La vía romana de La Carisa corresponde al trazado de uno de esos caminos de origen prehistórico que se adentra en Asturias desde la meseta castellana, atravesando la barrera montañosa de la Cordillera Cantábrica. Es una «vía terrena» que fue mejorada en el año 26 antes de Cristo por el general romano Publio Carisio y realizada entre los años 16 al 14 a. C. por la Legio VII Gémina en su penetración a Asturias.
A Publio Carisio, fundador de Emérita Augusta y gobernador de Lusitania, lo identifican varios historiadores con el nombre de La Carisa. Fue enviado por el emperador Augusto con el fin de someter a los astures durante las guerras que éstos mantuvieron contra el imperio de Roma.
Al igual que el vecino camino romano de La Mesa, esta primigenia calzada estaba considerada como la más tradicional y transitada dentro del escaso abanico de posibilidades orográficas que presenta la región para su invasión.
Como hemos indicado anteriormente, esta vía, así como el resto de los caminos tradicionales que cruzan la cordillera, tenían como misión enlazar los centros vitales de aquel imperio y por lo tanto contaban con un destacado valor estratégico-militar.

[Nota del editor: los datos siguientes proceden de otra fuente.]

(** A successful [claim] body also had [claimable] covered by the escrow. *)
Lemma claim_ok_escrow (c : ClaimCtx) (da s' : DataAccount) (u : unit) :
  claim c da = (s', Ok u) ->
  exists index b claimable,
    list_find (fun b' => key b' = cl_sender c) (beneficiaries da) = Some (index, b) /\
    claim_calc b (cl_now c) = Ok claimable /\ claimable <= cl_escrow_amount c /\
    s' = store_claimed index (claimed_tokens b + claimable) da.
Proof.
  unfold claim, bind, lift, get, modify, require, token_transfer.
  destruct (cl_escrow_key_ok c); [|discriminate].
  destruct (cl_escrow_bump_ok c); [|discriminate].
  destruct (list_find _ (beneficiaries da)) as [[index b]|] eqn:Ef; [|discriminate].
  destruct (claim_calc b (cl_now c)) as [claimable|e] eqn:Ec; [|discriminate].
  unfold u64_try_from, checked_add_u64.
  destruct (claimable <=? U64_MAX); cbn [ok_or]; [|discriminate].
  destruct (Z.geb_spec (cl_escrow_amount c) claimable) as [Hge|Hlt]; [|discriminate].
  destruct (claimed_tokens b + claimable <=? U64_MAX); cbn [ok_or]; [|discriminate].
  destruct (cl_transfer_ok c); [|discriminate].
  intros Hs; inversion Hs; subst. exists index, b, claimable. repeat split; auto; lia.
Qed.

Lemma claim_calc_unlocked (b : Beneficiary) (now claimable : Z) :
  claim_calc b now = Ok claimable ->
  exists u, claim_unlocked b now = Ok u /\ claimable = u - claimed_tokens b /\
    claimed_tokens b < u.
Proof.
  unfold claim_calc. destruct (claim_unlocked b now) as [u|e]; cbn [res_bind]; [|discriminate].
  unfold require, saturating_sub_unsigned.
  destruct (Z.gtb_spec (Z.max 0 (u - claimed_tokens b)) 0) as [Hpos|Hpos]; cbn [res_bind]; [|discriminate].
  intros Hs; inversion Hs; subst. exists u. repeat split; lia.
Qed.

(** X4.  With the escrow checks passed, a caller whose key is not in the
    list gets [BeneficiaryNotFound] and the account is unchanged. *)
Theorem claim_unknown_sender (da : DataAccount) (c : ClaimCtx)
    (Hkey : cl_escrow_key_ok c = true) (Hbump : cl_escrow_bump_ok c = true)
    (Hnone : Forall (fun b => key b <> cl_sender c) (beneficiaries da)) :
  exec (Some da) (Claim c) = (Some da, Err (VErr BeneficiaryNotFound)).
Proof.
  unfold exec, commit, claim. rewrite Hkey, Hbump.
  cbn [bind lift require get].
  rewrite (proj2 (list_find_None _ _) Hnone). reflexivity.
Qed.

(** X5.  A successful [claim] raises the [claimed_tokens] of the caller's
    first entry from [claimed] to exactly [unlocked] (a positive amount the
    escrow covers), leaves every other entry and every other field of the
    account unchanged. *)
Theorem claim_success_effect (da da' : DataAccount) (c : ClaimCtx)
    (H : exec (Some da) (Claim c) = (Some da', Ok tt)) :
  exists index b u,
    list_find (fun b' => key b' = cl_sender c) (beneficiaries da) = Some (index, b) /\
    claim_unlocked b (cl_now c) = Ok u /\ claimed_tokens b < u /\
    u - claimed_tokens b <= cl_escrow_amount c /\
    beneficiaries da' !! index = Some (set_claimed_tokens b u) /\
    (forall j, j <> index -> beneficiaries da' !! j = beneficiaries da !! j) /\
    da' = set_beneficiaries da (beneficiaries da').
Proof.
  apply exec_ok_claim, claim_ok_escrow in H as (index & b & claimable & Hf & Hc & Hesc & ->).
  apply claim_calc_unlocked in Hc as (u & Hu & -> & Hlt).
  pose proof Hf as Hf'. apply list_find_Some in Hf' as (Hb & _ & _).
  exists index, b, u. split; [exact Hf|]. split; [exact Hu|]. split; [exact Hlt|].
  split; [exact Hesc|].
  replace (claimed_tokens b + (u - claimed_tokens b)) with u by lia.
  split; [rewrite (store_claimed_lookup _ _ _ _ _ Hb); rewrite decide_True by reflexivity;
          reflexivity|].
  split; [intros j Hj; rewrite (store_claimed_lookup _ _ _ _ _ Hb);
          rewrite decide_False by exact Hj; reflexivity|].
  unfold store_claimed. rewrite Hb. reflexivity.
Qed.

Lemma list_find_insert_found (P : Beneficiary -> Prop) `{forall x, Decision (P x)}
    (l : list Beneficiary) (i : nat) (x y : Beneficiary) :
  list_find P l = Some (i, x) -> P y -> list_find P (<[i := y]> l) = Some (i, y).
Proof.
  intros Hf Hy. apply list_find_Some in Hf as (Hx & _ & Hbefore).
  apply list_find_Some. split; [|split; [exact Hy|]].
  - apply list_lookup_insert_eq. eapply lookup_lt_Some; eauto.
  - intros j z Hz Hj. rewrite list_lookup_insert_ne in Hz by lia. eauto.
Qed.

(** X6.  Right after a successful [claim], a second claim by the same
    caller at the same instant fails with [ClaimNotAllowed] and changes
    nothing, whatever the escrow balance. *)
Theorem claim_repeat_same_instant (da da' : DataAccount) (c c' : ClaimCtx)
    (H : exec (Some da) (Claim c) = (Some da', Ok tt))
    (Hsender : cl_sender c' = cl_sender c) (Hnow : cl_now c' = cl_now c)
    (Hkey : cl_escrow_key_ok c' = true) (Hbump : cl_escrow_bump_ok c' = true) :
  exec (Some da') (Claim c') = (Some da', Err (VErr ClaimNotAllowed)).
Proof.
  apply exec_ok_claim, claim_ok_escrow in H as (index & b & claimable & Hf & Hc & _ & ->).
  apply claim_calc_unlocked in Hc as (u & Hu & -> & Hlt).
  replace (claimed_tokens b + (u - claimed_tokens b)) with u by lia.
  pose proof Hf as Hf'. apply list_find_Some in Hf' as (Hb & Hkb & _).
  apply (exec_claim_calc_err _ _ index (set_claimed_tokens b u)); [exact Hkey | exact Hbump | |].
  - unfold store_claimed. rewrite Hb. cbn [beneficiaries set_beneficiaries].
    rewrite Hsender. apply (list_find_insert_found _ _ _ b); [exact Hf | exact Hkb].
  - rewrite Hnow. unfold claim_calc.
    change (claim_unlocked (set_claimed_tokens b u) (cl_now c))
      with (claim_unlocked b (cl_now c)).
    rewrite Hu. cbn [res_bind claimed_tokens set_claimed_tokens].
    unfold saturating_sub_unsigned. rewrite Z.sub_diag. reflexivity.
Qed.
(** Group-by-group forwarding: the table of a group is handed over before
    any history of the next group is requested. *)
Definition forwarded_before_next_group (tr : list event) : Prop :=
  forall (k : nat) (g g' : group) (i j : nat) (t : string) (c : content),
    cycle_groups !! k = Some g ->
    cycle_groups !! S k = Some g' ->
    t ∈ values (assets_of g') ->
    tr !! i = Some (EvHistory t) ->
    tr !! j = Some (EvMarkdown (placeholder g) c) ->
    (j < i)%nat.

(** A configuration that the engine should not run with. *)
Definition degenerate (assets : list (string * string)) (batch_size : Z) : Prop :=
  assets = [] \/ batch_size <= 0.

(** Events that are no call of the quote source. *)
Definition quiet_event (e : event) : Prop :=
  match e with
  | EvHistory _ | EvInfo _ => False
  | EvPrint _ | EvMarkdown _ _ | EvSleep _ => True
  end.

(** How often the previous close of [t] was looked up. *)
Fixpoint lookups_of (t : string) (evs : list event) : nat :=
  match evs with
  | [] => 0
  | EvInfo t' :: evs' => (if decide (t' = t) then 1 else 0) + lookups_of t evs'
  | _ :: evs' => lookups_of t evs'
  end.

(** How often the history of [t] was requested. *)
Fixpoint requests_of (t : string) (evs : list event) : nat :=
  match evs with
  | [] => 0
  | EvHistory t' :: evs' => (if decide (t' = t) then 1 else 0) + requests_of t evs'
  | _ :: evs' => requests_of t evs'
  end.

(** A computation whose every run takes the world along [R]. *)
Definition within {A} (R : World -> World -> Prop) (c : M A) : Prop :=
  forall w, R w (c w).2.

Definition cache_grows (w w' : World) : Prop :=
  forall s v, prev_close_cache w !! s = Some v -> prev_close_cache w' !! s = Some v.

(** The lookups of the previous close of [t] between [w] and [w']: none
    when [t] was in the cache at [w]; and, where the lookups are known to
    be answered, at most one, after which [t] is in the cache. *)
Definition lookup_policy (answered : Prop) (t : string) (w w' : World) : Prop :=
  cache_grows w w' /\
  exists evs,
    trace w' = (trace w ++ evs)%list
    /\ (is_Some (prev_close_cache w !! t) -> lookups_of t evs = 0%nat)
    /\ (answered ->
        (lookups_of t evs <= 1)%nat
        /\ (lookups_of t evs = 1%nat -> is_Some (prev_close_cache w' !! t))).

(** Between [w] and [w'] a request for the history of [t] leaves [t] in
    the cache. *)
Definition records (t : string) (w w' : World) : Prop :=
  cache_grows w w' /\
  exists evs,
    trace w' = (trace w ++ evs)%list
    /\ ((0 < requests_of t evs)%nat -> is_Some (prev_close_cache w' !! t)).

(** Between [w] and [w'] the symbol [t] gets into the cache only through
    a request for its history that the source [src] answers. *)
Definition enters (src : QuoteSource) (t : string) (w w' : World) : Prop :=
  cache_grows w w' /\
  exists evs,
    trace w' = (trace w ++ evs)%list
    /\ (prev_close_cache w !! t = None ->
        is_Some (prev_close_cache w' !! t) ->
        (0 < requests_of t evs)%nat /\ exists closes, history src t = Returns closes).

(** The cache entry of [t] after the tickers [tickers] were fetched from
    the cache [c]. *)
Definition entry_after (src : QuoteSource) (c : gmap string (option float))
    (tickers : list string) (t : string) : option (option float) :=
  match c !! t with
  | Some x => Some x
  | None =>
      if decide (t ∈ tickers)
      then match history src t, previousClose src t with
           | Returns _, Returns v => Some v
           | _, _ => None
           end
      else None
  end.

(** A source for which every symbol trades at 5 after closing at 0. *)
Definition flat_source : QuoteSource :=
  mkSource (fun _ => Returns [5%float]) (fun _ => Returns (Some 0%float))
    (fun _ => 1%N) (fun _ => 1%N).

(** A source for which every symbol trades at 100 after closing at 3. *)
Definition thirds_source : QuoteSource :=
  mkSource (fun _ => Returns [100%float]) (fun _ => Returns (Some 3%float))
    (fun _ => 1%N) (fun _ => 1%N).

(** The asset and the change cell of a row. *)
Definition asset_and_change (r : Row) : string * string := (row_asset r, row_change r).

(** The rows of a table. *)
Definition table_rows (c : content) : list Row :=
  match c with
  | Table _ rows => rows
  | Text _ => []
  end.

(** The exception of a float format applied to [None]. *)
Definition format_none_error : exn :=
  TypeError "unsupported format string passed to NoneType.__format__".

(** The row of an asset without data. *)
Definition no_data_row (name : string) : Row := mkRow name no_data no_data.

(** What the initial tables put on the page: texts, and tables all of
    whose cells show no data. *)
Definition initial_content (c : content) : Prop :=
  match c with
  | Text _ => True
  | Table _ rows => Forall (fun r => row_price r = no_data /\ row_change r = no_data) rows
  end.

Definition initial_event (e : event) : Prop :=
  match e with
  | EvMarkdown _ c => initial_content c
  | _ => False
  end.

(** The symbols of the catalog, in the order in which a cycle goes
    through the groups. *)
Definition catalog_tickers : list string :=
  concat ((fun g => values (assets_of g)) <$> cycle_groups).
(** * SpellQuest-AR: the gesture-driven drag-and-drop engine

    A shallow embedding of the two game-screen variants of the repository
    (the richer one with cursor smoothing and grab confirmation, and the
    simpler one with the periodic pool scramble), of the word evaluator and
    of the advisory feedback service.

    Conventions of the embedding.
    - A JavaScript [number] that holds a coordinate, a distance or a
      multiplier is an exact rational ([Q]); counters and tray slots are
      [nat]; scores and seconds are [Z].
    - [Math.sqrt] and [Math.random] belong to the host: the first is a
      parameter of the richer variant, the second is a stream of draws.
    - A [LetterTile] object that is reached through [find] and then mutated
      is a position of the pool list that is updated in place, so aliasing
      between the pool, the filtered tray array and the active tile is kept.
    - Calls of [playSound] are logged as the list of sounds a step returns.
      Canvas drawing, particles and the interval handles do not feed back
      into the state and are left out. *)

From Stdlib Require Import Bool Arith Lia List String Ascii ZArith QArith
  Qround Qabs Qminmax Qpower Lqa Permutation Sorted DecimalString DecimalNat.
From ExtLib Require Import Structures.Monad Structures.MonadExc
  Data.Monads.EitherMonad.
Import ListNotations.

Local Open Scope string_scope.
Local Open Scope list_scope.
Local Open Scope nat_scope.

(** ** Numbers *)

(** [a < b] on numbers, as a boolean. *)
Definition Qltb (a b : Q) : bool :=
  match (a ?= b)%Q with Lt => true | _ => false end.

(** An executable square root on rationals, exact on squares of rationals;
    used to run the richer variant on concrete frames. *)
Definition Qsqrt (q : Q) : Q :=
  Qmake (Z.sqrt (Qnum q * Z.pos (Qden q))) (Qden q).

(** ** Data model (types.ts) *)

Module Point.
Record t : Type := mk { x : Q; y : Q }.
End Point.

Inductive TileColor : Type :=
  red | blue | green | yellow | purple | orange | cyan | pink.

(** A tile.  Its [char] is a string of one letter, taken from the alphabet
    or from the letters of the target word, and is kept as that letter. *)
Record LetterTile : Type := mkTile {
  id : string;
  char : ascii;
  x : Q;
  y : Q;
  targetX : Q;
  targetY : Q;
  color : TileColor;
  isDragging : bool;
  inTray : bool;
  trayIndex : option nat
}.
Lemma get_empty_iff board mv :
  wf_board board -> mv ∈ cells ->
  get board mv.1 mv.2 = Ret EMPTY <-> cell board mv = EMPTY.
Proof.
  intros Hwf Hin. destruct mv as [r c].
  apply elem_of_cells in Hin as [Hr Hc]. simpl.
  rewrite (get_cell _ _ _ Hwf Hr Hc). split; [by intros [= ->]|by intros ->].
Qed.

Lemma filter_ext_in {A} (P Q : A -> Prop) `{!forall x, Decision (P x)}
    `{!forall x, Decision (Q x)} (l : list A) :
  (forall x, x ∈ l -> P x <-> Q x) -> filter P l = filter Q l.
Proof.
  induction l as [|x l IH]; intros Hext; [done|].
  rewrite !filter_cons, IH by (intros y Hy; apply Hext; by right).
  apply decide_ext, Hext. by left.
Qed.

Lemma moves_nil_iff board :
  wf_board board ->
  filter (fun mv => cell board mv = EMPTY) cells = [] <->
  forall row col, row < 3 -> col < 3 -> get board row col <> Ret EMPTY.
Proof.
  intros Hwf. split.
  - intros Hnil row col Hr Hc Hget.
    rewrite (get_cell _ _ _ Hwf Hr Hc) in Hget. injection Hget as He.
    assert ((row, col) ∈ filter (fun mv => cell board mv = EMPTY) cells)
      as Hin.
    { apply list_elem_of_filter. split; [done|by apply elem_of_cells]. }
    rewrite Hnil in Hin. by apply elem_of_nil in Hin.
  - intros Hfull.
    destruct (filter (fun mv => cell board mv = EMPTY) cells)
      as [|[r c] moves] eqn:Hmoves; [done|].
    assert ((r, c) ∈ filter (fun mv => cell board mv = EMPTY) cells)
      as [He [Hr Hc]%elem_of_cells]%list_elem_of_filter
      by (rewrite Hmoves; left).
    destruct (Hfull r c Hr Hc). rewrite (get_cell _ _ _ Hwf Hr Hc).
    by rewrite He.
Qed.

Lemma line_full_iff board player line :
  wf_board board -> Forall (fun mv => mv ∈ cells) line ->
  line_full board player line = true <->
  forall row col, (row, col) ∈ line -> get board row col = Ret player.
Proof.
  intros Hwf Hline. unfold line_full. rewrite forallb_forall. split.
  - intros Hall row col Hin.
    eapply Forall_forall in Hline as [Hr Hc]%elem_of_cells; [|exact Hin].
    rewrite (get_cell _ _ _ Hwf Hr Hc). f_equal.
    apply String.eqb_eq, Hall. by apply list_elem_of_In.
  - intros Hall [row col] Hin%list_elem_of_In.
    eapply Forall_forall in Hline as [Hr Hc]%elem_of_cells; [|exact Hin].
    specialize (Hall row col Hin).
    rewrite (get_cell _ _ _ Hwf Hr Hc) in Hall. injection Hall as ->.
    apply String.eqb_refl.
Qed.

Lemma has_line_iff board player :
  wf_board board ->
  has_line board player = true <->
  exists line, line ∈ lines /\
    forall row col, (row, col) ∈ line -> get board row col = Ret player.
Proof.
  intros Hwf. unfold has_line. rewrite existsb_exists. split.
  - intros (line & Hin%list_elem_of_In & Hfull). exists line. split; [done|].
    apply line_full_iff; [done| |done].
    eapply Forall_forall in Hin; [exact Hin|apply lines_in_grid].
  - intros (line & Hin & Hall). exists line.
    split; [by apply list_elem_of_In|].
    apply line_full_iff; [done| |done].
    eapply Forall_forall in Hin; [exact Hin|apply lines_in_grid].
Qed.

End Queries.

(** ** What the board queries return *)

(** C3, as stated, fails: on the all-empty board every line holds the empty
    string three times, so [check_winner('')] is [True]. *)
Lemma check_winner_empty_mark_on_new_board :
  check_winner new_board EMPTY = Ret true /\
  ~ (forall board, wf_board board -> check_winner board EMPTY = Ret false).
Proof.
  split; [reflexivity|]. intros H.
  specialize (H new_board wf_new_board). discriminate H.
Qed.

(** C3, amended: [check_winner] called with the EMPTY mark [''] returns
    [True] exactly when some row, column or diagonal holds three EMPTY cells,
    and [False] otherwise; it returns [False] on every board without an EMPTY
    cell, and [True] on the all-empty board. *)
Theorem check_winner_empty_mark board :
  wf_board board ->
  exists w,
    check_winner board EMPTY = Ret w /\
    (w = true <->
     exists line, line ∈ lines /\
       forall row col, (row, col) ∈ line -> get board row col = Ret EMPTY) /\
    (get_available_moves board = Ret [] -> w = false) /\
    check_winner new_board EMPTY = Ret true.
Proof.
  intros Hwf. exists (has_line board EMPTY).
  split; [by apply check_winner_pure|].
  split; [by apply has_line_iff|]. split; [|reflexivity].
  rewrite get_available_moves_filter by done. intros [= Hnil].
  apply not_true_is_false. intros (line & Hin & Hall)%has_line_iff; [|done].
  pose proof lines_in_grid as Hgrid.
  eapply Forall_forall in Hgrid; [|exact Hin].
  assert (exists mv, mv ∈ line) as [[r c] Hmv].
  { unfold lines, row_lines, col_lines, main_diagonal, anti_diagonal in Hin.
    simpl in Hin. repeat (apply elem_of_cons in Hin as [->|Hin];
      [eexists; left|]). by apply elem_of_nil in Hin. }
  eapply Forall_forall in Hgrid as Hcell; [|exact Hmv].
  apply elem_of_cells in Hcell as [Hr Hc].
  apply (proj1 (moves_nil_iff board Hwf) Hnil r c Hr Hc). by apply Hall.
Qed.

En líneas generales, los objetivos de las calzadas romanas estaban definidos por la comunicación entre asentamientos urbanos, por los avances de conquista y por la explotación de los territorios ocupados.
  De manera singular, este itinerario, con 42 km de recorrido, discurre entre las cuencas del Bernesga en León y el Caudal en Asturias, por la cumbrera del cordal de Carraceo y sierra de Ranero y a caballo de los valles de Aller y Lena, dominando desde las alturas majadas, valles y aldeas. Esta técnica trataba de eludir los fondos de valle que siempre representaban un peligro por las emboscadas.
Su cota más elevada y por lo tanto el «techo» de la ruta, está situada a 1.810 metros, bajo las estribaciones septentrionales del pico Tres Concejos (2.014 metros). A partir de ahí y sin apenas altibajos, se embarca por lo más elevado de la lomera de Carraceo y avanza hacia el centro de la región, manteniendo una altitud media de 1.500 metros durante una buena parte de su recorrido. Cruza por lugares tan emblemáticos como son La Cruz de Fuentes, El Acíu, Carraceo, Espines y Carabanzo hasta llegar a Ujo.
Según la indicación de Ravennate (siglo VI), su destino era la costa cantábrica cruzando Mieres del Camino y prosiguiendo hacia Gijón (antigua Gigia) pasando por Olloniego, Oviedo, Lugo de Llanera y Veranes. A lo largo del recorrido surgen algunas variantes históricas que descienden a los valles colindantes, como son el camino del Rasón al valle del Río Negro, el descenso al valle de Parana, la variante romana de Congostinas que baja a Campomanes y la Vega del Ciegu por Malveo y Cornellana, la ruta de Espines a Boo o la variante del Valle Felgueras a Santa Cristina y La Cobertoria.
La vía romana de La Carisa, conocida también como el Camín Real, fue dada a conocer por J. Manuel González en el año 1976. Con la muerte de este investigador se suspendió la publicación prevista sobre este itinerario y, por lo tanto, escasean las fuentes bibliográficas a excepción de los textos de algunos arqueólogos e historiadores como José Luis Maya, Carmen Fernández Ochoa o Manuel Abilio Rabanal Alonso entre otros, que son los que hacen referencia escrita en algunas de sus publicaciones.
Las características de este camino están determinadas como un itinerario de herradura de dos a tres metros de ancho, conservando su antigua traza en más del 50% de su recorrido. Muchos tramos fueron sustituidos por una tupida red de pistas de origen campesino y minero que han devaluado este rico patrimonio viario.